---------- Supplied records

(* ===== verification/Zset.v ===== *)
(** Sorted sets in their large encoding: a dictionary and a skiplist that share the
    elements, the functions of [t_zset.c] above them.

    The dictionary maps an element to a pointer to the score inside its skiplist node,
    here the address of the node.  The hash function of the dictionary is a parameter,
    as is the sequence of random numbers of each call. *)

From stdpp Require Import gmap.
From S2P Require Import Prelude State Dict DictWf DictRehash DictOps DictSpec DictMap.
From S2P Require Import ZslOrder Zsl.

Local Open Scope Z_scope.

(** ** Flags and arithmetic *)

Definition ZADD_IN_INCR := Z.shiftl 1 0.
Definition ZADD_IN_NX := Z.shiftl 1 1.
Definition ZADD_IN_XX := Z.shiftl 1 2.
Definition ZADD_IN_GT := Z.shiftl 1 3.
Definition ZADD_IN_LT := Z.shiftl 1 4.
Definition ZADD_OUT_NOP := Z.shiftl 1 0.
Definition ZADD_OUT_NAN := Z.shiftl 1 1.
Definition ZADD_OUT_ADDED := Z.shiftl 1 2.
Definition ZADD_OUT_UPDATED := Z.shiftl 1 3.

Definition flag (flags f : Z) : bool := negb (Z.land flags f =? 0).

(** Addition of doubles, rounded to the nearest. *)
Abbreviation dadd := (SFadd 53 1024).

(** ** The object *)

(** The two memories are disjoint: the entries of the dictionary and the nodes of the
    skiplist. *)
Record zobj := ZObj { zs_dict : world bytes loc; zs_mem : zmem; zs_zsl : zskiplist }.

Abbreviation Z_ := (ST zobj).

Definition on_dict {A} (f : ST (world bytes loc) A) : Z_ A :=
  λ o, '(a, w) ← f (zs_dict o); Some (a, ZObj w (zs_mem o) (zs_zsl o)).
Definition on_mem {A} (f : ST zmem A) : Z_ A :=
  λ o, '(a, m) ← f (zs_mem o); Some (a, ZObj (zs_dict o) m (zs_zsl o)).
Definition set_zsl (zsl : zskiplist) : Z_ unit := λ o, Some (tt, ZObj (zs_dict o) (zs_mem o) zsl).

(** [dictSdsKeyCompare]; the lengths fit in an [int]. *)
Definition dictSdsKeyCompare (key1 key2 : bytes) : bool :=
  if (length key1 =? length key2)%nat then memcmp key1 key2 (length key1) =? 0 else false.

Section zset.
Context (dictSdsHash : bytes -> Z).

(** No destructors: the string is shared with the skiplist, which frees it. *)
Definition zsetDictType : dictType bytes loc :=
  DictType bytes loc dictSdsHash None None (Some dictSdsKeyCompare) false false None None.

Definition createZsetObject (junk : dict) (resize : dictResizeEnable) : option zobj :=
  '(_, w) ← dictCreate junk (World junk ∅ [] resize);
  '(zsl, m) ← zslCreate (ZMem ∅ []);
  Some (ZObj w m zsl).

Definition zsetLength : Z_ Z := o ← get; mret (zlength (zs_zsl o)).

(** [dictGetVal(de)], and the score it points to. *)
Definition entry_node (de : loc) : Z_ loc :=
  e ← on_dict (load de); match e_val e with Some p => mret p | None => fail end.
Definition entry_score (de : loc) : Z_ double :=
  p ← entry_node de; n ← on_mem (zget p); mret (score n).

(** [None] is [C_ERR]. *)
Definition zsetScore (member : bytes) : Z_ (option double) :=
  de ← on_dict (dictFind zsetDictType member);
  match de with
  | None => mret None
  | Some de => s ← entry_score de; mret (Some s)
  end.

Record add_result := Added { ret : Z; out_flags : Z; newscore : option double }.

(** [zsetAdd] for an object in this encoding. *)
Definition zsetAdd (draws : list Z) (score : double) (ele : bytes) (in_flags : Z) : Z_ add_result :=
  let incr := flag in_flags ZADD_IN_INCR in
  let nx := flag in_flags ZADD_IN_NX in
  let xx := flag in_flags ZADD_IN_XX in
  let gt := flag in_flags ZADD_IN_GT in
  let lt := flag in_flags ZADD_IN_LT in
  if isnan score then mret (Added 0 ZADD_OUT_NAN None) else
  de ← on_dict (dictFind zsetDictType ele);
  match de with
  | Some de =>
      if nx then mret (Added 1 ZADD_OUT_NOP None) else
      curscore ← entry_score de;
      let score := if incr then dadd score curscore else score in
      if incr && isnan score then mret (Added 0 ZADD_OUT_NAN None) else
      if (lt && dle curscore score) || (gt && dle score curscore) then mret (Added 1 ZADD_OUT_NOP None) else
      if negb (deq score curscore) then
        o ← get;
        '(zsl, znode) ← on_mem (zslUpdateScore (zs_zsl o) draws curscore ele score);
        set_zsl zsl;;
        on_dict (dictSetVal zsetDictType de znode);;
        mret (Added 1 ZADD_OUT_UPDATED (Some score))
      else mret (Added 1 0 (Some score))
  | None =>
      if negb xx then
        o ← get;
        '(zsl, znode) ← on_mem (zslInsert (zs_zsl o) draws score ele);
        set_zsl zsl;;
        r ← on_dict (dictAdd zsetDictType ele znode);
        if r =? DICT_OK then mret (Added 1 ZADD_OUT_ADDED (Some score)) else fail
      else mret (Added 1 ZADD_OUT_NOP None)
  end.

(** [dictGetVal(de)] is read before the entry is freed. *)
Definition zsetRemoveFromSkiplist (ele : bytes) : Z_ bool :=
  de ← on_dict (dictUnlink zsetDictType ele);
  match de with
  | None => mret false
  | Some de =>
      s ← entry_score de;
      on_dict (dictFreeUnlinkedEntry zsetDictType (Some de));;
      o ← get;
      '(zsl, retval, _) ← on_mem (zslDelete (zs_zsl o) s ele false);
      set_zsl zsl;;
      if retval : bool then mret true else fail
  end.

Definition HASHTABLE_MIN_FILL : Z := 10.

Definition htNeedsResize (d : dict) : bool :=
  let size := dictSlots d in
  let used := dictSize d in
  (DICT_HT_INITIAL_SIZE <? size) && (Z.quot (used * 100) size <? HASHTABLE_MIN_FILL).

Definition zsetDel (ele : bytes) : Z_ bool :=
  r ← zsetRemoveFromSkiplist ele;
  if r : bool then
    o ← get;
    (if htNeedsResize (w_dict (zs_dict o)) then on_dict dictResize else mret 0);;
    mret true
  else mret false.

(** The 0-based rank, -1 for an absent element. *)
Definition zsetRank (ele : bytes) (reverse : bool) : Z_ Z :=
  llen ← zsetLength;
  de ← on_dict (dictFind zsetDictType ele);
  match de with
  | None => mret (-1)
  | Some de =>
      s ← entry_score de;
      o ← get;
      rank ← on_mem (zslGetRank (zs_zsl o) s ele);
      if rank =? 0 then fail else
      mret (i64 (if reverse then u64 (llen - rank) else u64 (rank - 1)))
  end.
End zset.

--------------------

## Work to complete
Using the data above, transcribe the lines that run from the line with "(** [dictGetVal(de)] is" to the line with "on_dict (dictFreeUnlinkedEntry zsetDictType", both ends kept, and output nothing else.

## Result
(** [dictGetVal(de)] is read before the entry is freed. *)
Definition zsetRemoveFromSkiplist (ele : bytes) : Z_ bool :=
  de ← on_dict (dictUnlink zsetDictType ele);
  match de with
  | None => mret false
  | Some de =>
      s ← entry_score de;
      on_dict (dictFreeUnlinkedEntry zsetDictType (Some de));;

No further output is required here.